Brief: Among the entries below, take the line with "Definition send_otp_catch (error" and the line with "Module Manager.", and output them and every line between them exactly, with nothing else.

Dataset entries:
···

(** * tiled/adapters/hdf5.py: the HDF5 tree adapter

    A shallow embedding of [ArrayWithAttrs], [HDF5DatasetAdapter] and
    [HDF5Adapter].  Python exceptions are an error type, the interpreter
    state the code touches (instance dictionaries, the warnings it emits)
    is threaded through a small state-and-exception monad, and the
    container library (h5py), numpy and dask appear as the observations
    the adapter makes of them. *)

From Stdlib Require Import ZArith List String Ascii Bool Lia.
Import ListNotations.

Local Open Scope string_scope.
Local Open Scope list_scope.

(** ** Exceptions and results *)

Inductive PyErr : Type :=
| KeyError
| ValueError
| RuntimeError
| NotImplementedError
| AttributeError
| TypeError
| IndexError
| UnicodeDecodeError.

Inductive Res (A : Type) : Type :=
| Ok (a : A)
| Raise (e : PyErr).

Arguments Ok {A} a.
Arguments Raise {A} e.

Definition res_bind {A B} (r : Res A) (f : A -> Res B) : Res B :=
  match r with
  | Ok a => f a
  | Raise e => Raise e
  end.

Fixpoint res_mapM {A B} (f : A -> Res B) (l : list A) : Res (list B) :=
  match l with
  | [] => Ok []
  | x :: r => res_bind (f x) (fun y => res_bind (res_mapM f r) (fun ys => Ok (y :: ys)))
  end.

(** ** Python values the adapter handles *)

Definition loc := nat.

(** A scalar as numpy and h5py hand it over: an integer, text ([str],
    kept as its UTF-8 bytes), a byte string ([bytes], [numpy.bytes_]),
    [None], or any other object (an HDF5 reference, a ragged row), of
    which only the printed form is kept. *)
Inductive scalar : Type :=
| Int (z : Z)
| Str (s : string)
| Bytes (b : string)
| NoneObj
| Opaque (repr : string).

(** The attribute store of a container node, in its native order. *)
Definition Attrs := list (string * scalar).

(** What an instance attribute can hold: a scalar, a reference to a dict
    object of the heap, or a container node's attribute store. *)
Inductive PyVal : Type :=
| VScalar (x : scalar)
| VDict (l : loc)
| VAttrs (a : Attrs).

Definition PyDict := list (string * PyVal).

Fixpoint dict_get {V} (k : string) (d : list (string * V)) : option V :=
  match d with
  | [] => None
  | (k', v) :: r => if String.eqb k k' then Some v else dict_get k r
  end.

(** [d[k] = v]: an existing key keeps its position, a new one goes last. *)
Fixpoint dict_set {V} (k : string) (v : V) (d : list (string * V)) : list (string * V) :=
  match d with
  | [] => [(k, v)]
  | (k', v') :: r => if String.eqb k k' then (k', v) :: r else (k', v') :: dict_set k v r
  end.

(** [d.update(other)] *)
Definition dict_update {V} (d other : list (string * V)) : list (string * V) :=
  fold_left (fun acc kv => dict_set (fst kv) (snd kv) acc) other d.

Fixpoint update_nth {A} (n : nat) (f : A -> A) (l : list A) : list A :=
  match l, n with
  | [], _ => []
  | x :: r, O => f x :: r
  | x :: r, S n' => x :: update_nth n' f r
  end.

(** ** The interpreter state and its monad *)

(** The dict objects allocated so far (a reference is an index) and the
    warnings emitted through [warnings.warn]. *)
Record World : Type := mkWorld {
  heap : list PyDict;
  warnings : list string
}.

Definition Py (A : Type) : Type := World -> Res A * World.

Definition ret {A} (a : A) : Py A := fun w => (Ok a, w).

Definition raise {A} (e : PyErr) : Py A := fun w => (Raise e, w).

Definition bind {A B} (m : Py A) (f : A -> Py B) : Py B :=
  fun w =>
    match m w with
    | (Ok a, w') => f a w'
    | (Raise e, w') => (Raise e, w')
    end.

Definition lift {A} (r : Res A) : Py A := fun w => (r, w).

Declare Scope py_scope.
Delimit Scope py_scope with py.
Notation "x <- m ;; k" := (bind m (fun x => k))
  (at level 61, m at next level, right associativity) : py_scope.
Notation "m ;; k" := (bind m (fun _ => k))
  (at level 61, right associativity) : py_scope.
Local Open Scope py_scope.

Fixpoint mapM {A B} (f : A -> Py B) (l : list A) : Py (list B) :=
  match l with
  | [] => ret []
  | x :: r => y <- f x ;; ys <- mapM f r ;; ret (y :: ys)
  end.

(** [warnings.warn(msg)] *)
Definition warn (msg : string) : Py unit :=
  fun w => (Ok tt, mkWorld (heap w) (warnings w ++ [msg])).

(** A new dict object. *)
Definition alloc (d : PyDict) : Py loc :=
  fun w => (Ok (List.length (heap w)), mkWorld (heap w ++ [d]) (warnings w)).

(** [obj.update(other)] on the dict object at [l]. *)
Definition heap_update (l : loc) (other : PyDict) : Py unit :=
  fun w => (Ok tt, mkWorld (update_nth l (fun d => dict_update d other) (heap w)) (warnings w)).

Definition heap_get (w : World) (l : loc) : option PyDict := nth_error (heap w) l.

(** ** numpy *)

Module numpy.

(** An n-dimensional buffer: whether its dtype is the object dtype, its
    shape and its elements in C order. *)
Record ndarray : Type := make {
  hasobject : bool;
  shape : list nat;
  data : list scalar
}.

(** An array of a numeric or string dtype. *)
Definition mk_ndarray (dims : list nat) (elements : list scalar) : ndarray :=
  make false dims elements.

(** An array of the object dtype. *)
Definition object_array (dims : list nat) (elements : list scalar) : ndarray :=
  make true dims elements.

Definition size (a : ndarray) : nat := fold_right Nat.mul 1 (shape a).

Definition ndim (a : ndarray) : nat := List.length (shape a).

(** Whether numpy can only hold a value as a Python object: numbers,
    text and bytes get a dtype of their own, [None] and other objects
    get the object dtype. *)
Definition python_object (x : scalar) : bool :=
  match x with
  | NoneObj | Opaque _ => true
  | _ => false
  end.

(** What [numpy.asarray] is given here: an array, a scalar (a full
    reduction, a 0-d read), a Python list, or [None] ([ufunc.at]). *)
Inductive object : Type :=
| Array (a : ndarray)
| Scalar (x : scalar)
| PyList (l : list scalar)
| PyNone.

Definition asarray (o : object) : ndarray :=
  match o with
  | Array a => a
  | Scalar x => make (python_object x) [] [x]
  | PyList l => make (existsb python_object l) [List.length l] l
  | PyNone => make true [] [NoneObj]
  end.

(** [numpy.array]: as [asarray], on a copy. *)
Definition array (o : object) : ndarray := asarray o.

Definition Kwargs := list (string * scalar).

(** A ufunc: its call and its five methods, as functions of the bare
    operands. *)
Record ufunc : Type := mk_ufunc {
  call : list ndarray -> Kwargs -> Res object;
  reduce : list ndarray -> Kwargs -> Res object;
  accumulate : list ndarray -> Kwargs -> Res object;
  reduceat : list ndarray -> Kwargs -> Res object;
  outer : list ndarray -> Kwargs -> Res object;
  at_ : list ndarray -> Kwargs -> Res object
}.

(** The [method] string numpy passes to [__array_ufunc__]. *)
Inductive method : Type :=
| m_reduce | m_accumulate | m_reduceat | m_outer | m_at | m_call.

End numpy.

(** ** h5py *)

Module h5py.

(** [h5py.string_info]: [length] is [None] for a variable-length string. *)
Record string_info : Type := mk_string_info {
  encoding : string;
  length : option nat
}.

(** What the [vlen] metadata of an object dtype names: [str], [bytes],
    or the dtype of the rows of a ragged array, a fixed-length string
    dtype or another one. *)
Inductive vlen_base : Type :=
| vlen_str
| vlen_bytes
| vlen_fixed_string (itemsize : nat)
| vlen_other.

···

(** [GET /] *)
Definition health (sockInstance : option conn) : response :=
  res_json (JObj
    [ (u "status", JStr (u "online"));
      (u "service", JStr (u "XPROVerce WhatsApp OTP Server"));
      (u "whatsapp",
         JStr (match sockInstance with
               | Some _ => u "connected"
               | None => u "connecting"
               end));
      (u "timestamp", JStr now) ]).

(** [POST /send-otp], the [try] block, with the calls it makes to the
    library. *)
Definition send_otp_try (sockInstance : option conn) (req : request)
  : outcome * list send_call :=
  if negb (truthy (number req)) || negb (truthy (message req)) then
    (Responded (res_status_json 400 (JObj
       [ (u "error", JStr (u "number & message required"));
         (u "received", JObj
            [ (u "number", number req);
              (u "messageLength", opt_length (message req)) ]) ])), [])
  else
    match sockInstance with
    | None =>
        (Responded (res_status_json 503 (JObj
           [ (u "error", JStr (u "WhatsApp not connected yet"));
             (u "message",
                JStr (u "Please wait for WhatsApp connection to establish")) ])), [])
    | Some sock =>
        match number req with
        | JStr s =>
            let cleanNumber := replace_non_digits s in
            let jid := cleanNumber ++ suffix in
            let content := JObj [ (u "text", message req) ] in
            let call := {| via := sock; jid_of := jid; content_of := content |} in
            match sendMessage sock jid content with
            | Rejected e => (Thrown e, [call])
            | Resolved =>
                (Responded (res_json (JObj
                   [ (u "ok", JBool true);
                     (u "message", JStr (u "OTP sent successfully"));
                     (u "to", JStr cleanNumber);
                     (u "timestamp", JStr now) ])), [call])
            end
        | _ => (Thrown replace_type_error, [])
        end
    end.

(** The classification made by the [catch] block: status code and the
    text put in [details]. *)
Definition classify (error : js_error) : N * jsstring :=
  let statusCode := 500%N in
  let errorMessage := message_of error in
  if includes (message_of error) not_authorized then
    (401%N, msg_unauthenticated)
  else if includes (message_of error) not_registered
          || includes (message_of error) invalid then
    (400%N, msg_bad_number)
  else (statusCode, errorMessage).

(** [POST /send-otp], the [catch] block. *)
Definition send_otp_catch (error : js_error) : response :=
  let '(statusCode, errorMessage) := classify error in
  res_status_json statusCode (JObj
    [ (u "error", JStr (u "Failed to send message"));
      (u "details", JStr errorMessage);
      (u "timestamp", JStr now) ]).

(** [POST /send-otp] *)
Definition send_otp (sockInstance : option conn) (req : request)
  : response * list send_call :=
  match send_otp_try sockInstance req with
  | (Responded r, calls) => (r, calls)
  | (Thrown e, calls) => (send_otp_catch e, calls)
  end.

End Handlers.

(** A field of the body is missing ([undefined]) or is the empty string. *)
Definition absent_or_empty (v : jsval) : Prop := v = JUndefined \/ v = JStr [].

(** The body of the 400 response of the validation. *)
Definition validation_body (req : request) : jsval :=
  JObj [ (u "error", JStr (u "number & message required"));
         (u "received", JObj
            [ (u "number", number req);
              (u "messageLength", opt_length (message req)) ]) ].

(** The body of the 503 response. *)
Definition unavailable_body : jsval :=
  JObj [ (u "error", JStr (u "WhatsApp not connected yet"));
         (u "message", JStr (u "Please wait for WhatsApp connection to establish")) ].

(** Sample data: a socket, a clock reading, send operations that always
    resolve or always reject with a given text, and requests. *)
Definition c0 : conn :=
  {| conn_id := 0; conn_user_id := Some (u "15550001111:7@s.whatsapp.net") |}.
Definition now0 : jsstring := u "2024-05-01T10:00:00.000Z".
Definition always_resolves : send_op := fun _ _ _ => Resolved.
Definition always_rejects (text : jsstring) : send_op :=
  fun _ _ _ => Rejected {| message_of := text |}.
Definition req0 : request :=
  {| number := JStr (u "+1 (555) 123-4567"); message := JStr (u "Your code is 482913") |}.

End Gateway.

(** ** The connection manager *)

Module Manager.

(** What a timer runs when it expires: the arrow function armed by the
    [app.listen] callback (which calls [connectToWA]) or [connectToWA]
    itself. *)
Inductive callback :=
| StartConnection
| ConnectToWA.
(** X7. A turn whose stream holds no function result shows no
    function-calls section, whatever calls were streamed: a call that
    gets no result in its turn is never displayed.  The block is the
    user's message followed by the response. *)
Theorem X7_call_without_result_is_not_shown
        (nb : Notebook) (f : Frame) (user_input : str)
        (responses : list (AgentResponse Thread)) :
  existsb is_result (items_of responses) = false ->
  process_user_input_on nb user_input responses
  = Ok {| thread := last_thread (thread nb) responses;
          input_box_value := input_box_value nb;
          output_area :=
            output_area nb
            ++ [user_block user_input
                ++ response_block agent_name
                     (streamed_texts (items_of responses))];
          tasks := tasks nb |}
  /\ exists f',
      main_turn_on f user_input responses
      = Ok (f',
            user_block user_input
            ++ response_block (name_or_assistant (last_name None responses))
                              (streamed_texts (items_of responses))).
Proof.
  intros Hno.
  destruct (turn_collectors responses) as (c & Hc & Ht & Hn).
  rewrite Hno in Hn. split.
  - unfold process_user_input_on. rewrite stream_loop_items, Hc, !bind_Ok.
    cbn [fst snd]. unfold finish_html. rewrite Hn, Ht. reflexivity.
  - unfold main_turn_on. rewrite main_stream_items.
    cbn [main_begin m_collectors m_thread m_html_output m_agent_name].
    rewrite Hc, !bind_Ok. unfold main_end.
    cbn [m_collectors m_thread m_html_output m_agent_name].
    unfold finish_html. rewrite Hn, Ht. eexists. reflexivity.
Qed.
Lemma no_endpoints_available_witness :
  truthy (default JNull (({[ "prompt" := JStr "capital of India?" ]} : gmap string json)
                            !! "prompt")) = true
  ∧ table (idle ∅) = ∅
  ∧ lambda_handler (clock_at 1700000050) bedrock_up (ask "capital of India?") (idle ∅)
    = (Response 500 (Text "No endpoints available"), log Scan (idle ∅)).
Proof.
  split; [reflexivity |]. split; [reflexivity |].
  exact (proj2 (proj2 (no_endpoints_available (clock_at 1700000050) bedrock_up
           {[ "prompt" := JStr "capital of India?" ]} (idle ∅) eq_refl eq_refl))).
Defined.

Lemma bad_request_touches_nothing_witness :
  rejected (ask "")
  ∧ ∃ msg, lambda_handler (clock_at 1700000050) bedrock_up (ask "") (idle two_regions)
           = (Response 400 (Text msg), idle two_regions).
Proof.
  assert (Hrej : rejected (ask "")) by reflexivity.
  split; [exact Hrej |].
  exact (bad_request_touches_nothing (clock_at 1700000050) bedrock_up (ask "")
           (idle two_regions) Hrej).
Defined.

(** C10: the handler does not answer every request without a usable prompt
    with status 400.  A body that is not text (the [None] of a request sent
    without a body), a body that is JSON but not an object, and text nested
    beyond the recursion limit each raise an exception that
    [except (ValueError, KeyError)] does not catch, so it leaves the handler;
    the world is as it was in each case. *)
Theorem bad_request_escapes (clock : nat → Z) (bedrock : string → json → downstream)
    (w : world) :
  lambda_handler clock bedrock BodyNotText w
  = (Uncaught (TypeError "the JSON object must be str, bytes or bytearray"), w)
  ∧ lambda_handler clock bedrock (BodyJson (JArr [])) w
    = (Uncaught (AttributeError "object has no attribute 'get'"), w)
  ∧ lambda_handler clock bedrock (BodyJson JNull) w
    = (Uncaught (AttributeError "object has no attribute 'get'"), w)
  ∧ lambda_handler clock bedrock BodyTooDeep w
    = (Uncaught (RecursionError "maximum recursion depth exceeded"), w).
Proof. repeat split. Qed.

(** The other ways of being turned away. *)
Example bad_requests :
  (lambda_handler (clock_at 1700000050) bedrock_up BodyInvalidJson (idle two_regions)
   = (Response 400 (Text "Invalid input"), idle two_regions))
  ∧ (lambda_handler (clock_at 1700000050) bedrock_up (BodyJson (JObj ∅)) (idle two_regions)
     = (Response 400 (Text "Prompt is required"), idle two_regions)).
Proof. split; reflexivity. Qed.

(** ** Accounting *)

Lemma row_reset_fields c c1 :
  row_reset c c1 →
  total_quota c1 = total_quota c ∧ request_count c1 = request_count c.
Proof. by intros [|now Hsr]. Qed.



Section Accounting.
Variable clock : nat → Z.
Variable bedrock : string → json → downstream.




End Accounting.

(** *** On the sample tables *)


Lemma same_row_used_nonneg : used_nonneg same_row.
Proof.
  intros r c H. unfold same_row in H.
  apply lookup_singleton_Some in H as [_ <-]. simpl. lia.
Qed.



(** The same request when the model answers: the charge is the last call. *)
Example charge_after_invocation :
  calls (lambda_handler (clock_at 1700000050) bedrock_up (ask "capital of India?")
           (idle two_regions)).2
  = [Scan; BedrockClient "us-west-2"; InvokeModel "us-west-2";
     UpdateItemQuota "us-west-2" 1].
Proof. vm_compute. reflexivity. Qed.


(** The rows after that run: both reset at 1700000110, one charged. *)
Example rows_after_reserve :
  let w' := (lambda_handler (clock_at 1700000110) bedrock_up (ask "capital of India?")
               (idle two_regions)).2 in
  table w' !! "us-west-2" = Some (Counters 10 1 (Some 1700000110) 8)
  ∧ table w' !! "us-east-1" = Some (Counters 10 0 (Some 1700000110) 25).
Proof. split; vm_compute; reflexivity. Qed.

···

Output for this exercise:
Definition send_otp_catch (error : js_error) : response :=
  let '(statusCode, errorMessage) := classify error in
  res_status_json statusCode (JObj
    [ (u "error", JStr (u "Failed to send message"));
      (u "details", JStr errorMessage);
      (u "timestamp", JStr now) ]).

(** [POST /send-otp] *)
Definition send_otp (sockInstance : option conn) (req : request)
  : response * list send_call :=
  match send_otp_try sockInstance req with
  | (Responded r, calls) => (r, calls)
  | (Thrown e, calls) => (send_otp_catch e, calls)
  end.

End Handlers.

(** A field of the body is missing ([undefined]) or is the empty string. *)
Definition absent_or_empty (v : jsval) : Prop := v = JUndefined \/ v = JStr [].

(** The body of the 400 response of the validation. *)
Definition validation_body (req : request) : jsval :=
  JObj [ (u "error", JStr (u "number & message required"));
         (u "received", JObj
            [ (u "number", number req);
              (u "messageLength", opt_length (message req)) ]) ].

(** The body of the 503 response. *)
Definition unavailable_body : jsval :=
  JObj [ (u "error", JStr (u "WhatsApp not connected yet"));
         (u "message", JStr (u "Please wait for WhatsApp connection to establish")) ].

(** Sample data: a socket, a clock reading, send operations that always
    resolve or always reject with a given text, and requests. *)
Definition c0 : conn :=
  {| conn_id := 0; conn_user_id := Some (u "15550001111:7@s.whatsapp.net") |}.
Definition now0 : jsstring := u "2024-05-01T10:00:00.000Z".
Definition always_resolves : send_op := fun _ _ _ => Resolved.
Definition always_rejects (text : jsstring) : send_op :=
  fun _ _ _ => Rejected {| message_of := text |}.
Definition req0 : request :=
  {| number := JStr (u "+1 (555) 123-4567"); message := JStr (u "Your code is 482913") |}.

End Gateway.

(** ** The connection manager *)

Module Manager.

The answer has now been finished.